Baran yine çok sinirliydi. Miran artık başına buyruk işler yapacak deli çağları atlatmış olmalıydı. Ama söz dinlemiyor fikir almıyordu. Zaten Melis'i bıraktıktan sonra her şeyden elini ayağını kesmişti. Polisler Miran'ın kendilerinden kaçtığını düşünmüştü ancak Miran Melis' in peşindeki adamı bulmuştu. Onu bulmak bile sinirini atmasına yardım etmemişti gerçi. Aksine pişman olmuştu o adamla karşılaştığına. O olmasa her şey daha iyi olabirdi. Hiç ders de almıyordu yaşadıklarından. Hala Furkan' la çalışıyordu örneğin.
Baran onun evine geldiğinde başta içeriye giremedi ama adamlar ona karşı gelecek kişiler olmadıkları için mecburen açtılar kapıyı.
"Miran!" diye bağırdı salona yürürken.
"Yukarıdayım!" diye bağırdı Miran' da.Baran yanına geldiğinde Miran önündeki gömleği ütülüyordu. Siyah takımının kumaş pantolonunu giymiş Gucci kemerini takmıştı. Üstü çıplaktı. Önce ütü masasına sonra Miran' ın yüzüne baktı Baran'da.
"Napıyorsun? Adamın mı yok senin Miran bu ne hal. Bırak şunu."
Miran onu dinlemeden gömleğin diğer tarafını çevirdi.
"Kime diyorum ben." dedi bu kez Baran sert bir sesle.
Ütüyü bırakıp ona baktı Miran. Bıkmış duruyordu , uzun zamandır olduğu gibi.
"Nerem eksilir bir ütü yapsam?"
"Elim iş tutsun diyorsan git işlerinin başına geç. Tek önemsediğin kişi Adnan baba. Yetmedi mi Miran? Adamın köpeği oldun."
"Eren' i kaybetti napsaydım öylece bıraksa mıydım?"Baran dudaklarını yalayarak etrafa baktı. Tekrar oğluna çevirdi gözlerini. Artık karşısında ukala Miran yoktu. Mantıklı düşünüyordu. Boşvermişlik üstüne yapşmıştı evet ama haklıydı. Miran yapmasa Baran ona Adnan babaya destek ol derdi zaten.

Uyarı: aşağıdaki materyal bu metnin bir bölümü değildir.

(* ===== verification/Mt5.v ===== *)
(** * The MetaTrader 5 connector (trading_service/src/connectors/mt5.py)

    The connector's private state is [ConnState]; the MetaTrader5 module, which
    the sources import but do not contain, is the record [Terminal] of its calls
    and constants, absent ([None]) where the import failed.  The price queries
    ([get_ticks], [get_rates]) are in Mt5Codes.v. *)

From Stdlib Require Import ZArith Lia Bool List Ascii String.
From stdpp Require Import base decidable list option strings.
From S2P Require Import Prelude PyFloat PyStr PyDateTime PyMonad PyDict PyVal.
Open Scope string_scope.
Open Scope Z_scope.
Open Scope py_scope.

(** ** The module *)

(** A named tuple is the dictionary of its fields ([_asdict]). *)
Definition attr (v : vdict) (k : string) : res pyval :=
  match dget v k with Some x => Ok x | None => Raise (AttributeError k) end.

(** What the code reads of [symbol_info], [symbol_info_tick], [order_send] and
    [positions_get] results; [None] is an attribute the object does not have. *)
Record SymbolInfo := {
  trade_mode : option Z;
  volume_min : float; volume_max : float; volume_step : float;
  trade_tick_size : option float;
  trade_stops_level : option Z;
  point : float
}.

Record Tick := { ask : float; bid : float }.

Record SendResult := { sr_retcode : option pyval; sr_asdict : option vdict }.

Record Position := {
  ticket : pyval; pos_symbol : pyval; pos_type : Z; pos_volume : pyval; pos_asdict : vdict
}.

Record Terminal (W : Type) := {
  initialize : option string → Z → M W bool;
  login : Z → string → string → M W bool;
  shutdown : M W unit;
  last_error : M W string;
  terminal_info : M W bool;
  symbol_select : pyval → bool → M W bool;
  symbol_info : pyval → M W (option SymbolInfo);
  symbol_info_tick : pyval → M W (option Tick);
  order_calc_margin : Z → pyval → float → float → M W (option float);
  terminal_account_info : M W (option vdict);
  order_send : vdict → M W (option SendResult);
  positions_get : option pyval → option Z → M W (option (list Position));
  orders_get : option pyval → M W (option (list vdict));
  TRADE_ACTION_DEAL : Z; TRADE_ACTION_PENDING : Z; TRADE_ACTION_MODIFY : Z; TRADE_ACTION_REMOVE : Z;
  ORDER_TYPE_BUY : Z; ORDER_TYPE_SELL : Z; POSITION_TYPE_BUY : Z;
  ORDER_TIME_GTC : Z; ORDER_FILLING_RETURN : Z; ORDER_FILLING_IOC : Z;
  SYMBOL_TRADE_MODE_DISABLED : option Z; SYMBOL_TRADE_MODE_CLOSEONLY : option Z
}.
Arguments initialize {W}. Arguments login {W}. Arguments shutdown {W}. Arguments last_error {W}.
Arguments terminal_info {W}. Arguments symbol_select {W}. Arguments symbol_info {W}.
Arguments symbol_info_tick {W}. Arguments order_calc_margin {W}. Arguments terminal_account_info {W}.
Arguments order_send {W}. Arguments positions_get {W}. Arguments orders_get {W}.
Arguments TRADE_ACTION_DEAL {W}. Arguments TRADE_ACTION_PENDING {W}. Arguments TRADE_ACTION_MODIFY {W}.
Arguments TRADE_ACTION_REMOVE {W}. Arguments ORDER_TYPE_BUY {W}. Arguments ORDER_TYPE_SELL {W}.
Arguments POSITION_TYPE_BUY {W}. Arguments ORDER_TIME_GTC {W}. Arguments ORDER_FILLING_RETURN {W}.
Arguments ORDER_FILLING_IOC {W}. Arguments SYMBOL_TRADE_MODE_DISABLED {W}.
Arguments SYMBOL_TRADE_MODE_CLOSEONLY {W}.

"Tamam bak... yap ütünü giyin. Sonra in bi konuşalım seninle."
"Neyi?"
"Ozan evleniyor." dedi Baran direkt.Aslında kestirme bir şekilde değil de Miran' ı germeden söylemek istiyordu ama yapamadı.
"Nişanlı zaten çok normal." dedi Miran sakince.
"Artık seni bekleyemezdi çocuk kaç senedir nişanlı."Başını sallayarak ütüyü aldı Miran tekrar. Ama Baran ütüyü elinden alıp yana bıraktı.
"Miran."
Miran ela gözlerini babasına çevirdi.
"Aşirette adın yankılanıyor. Artık bulalım bir kız da sana. Evlen yuvanı kur. Yıllar geçti unut şu kızı. Yeter bak cidden yeter oğlum. Yas dediğin de bu kadar tutulmaz."
"Yas felan tuttuğum yok evlenmek istemiyorum ben."
"Niye lan niye?"Miran bu kez cevap vermedi ütüyü almaya çalıştı. Baran yine vermedi tabii yana çekti ütüyü. Bu kez Miran' ı sinirlendirmişti ama. Yumruğunu ütü masasına vurarak ona baktı Miran.
"Baba beni sinirlendirme. Sevdik de ne oldu? Ver şunu git. Kimi evlendiriyorsan evlendir. Bıraktım ben o işleri. Kendi sevdiğim kıza başka bir adamla içi rahat etsin diye , aldattım seni dedim. Tam orda her şey bitti benim için. Bir daha da ne kalbimi ne özelimi kimseye açmam."
"Sev diyen yok sana. Açma kimseye içini felan. Ben bulurum bir kız. Evet diyeceksin sadece sen."
"OYUNCAK MI BABA O KIZ!"Miran öyle bir bağırmıştı ki Baran daha fazla ısrar etmedi. Ütüyü bırakıp çekildi ordan. Aşağıya gitti.
Ütüyü Miran aldı bu kez ama ne yaptığını bile unutmuş gibiydi. Melis'in hamile olduğunu duyduğu günden beri sızmak dışında uyku uyumamıştı. Başı çatlıyordu resmen.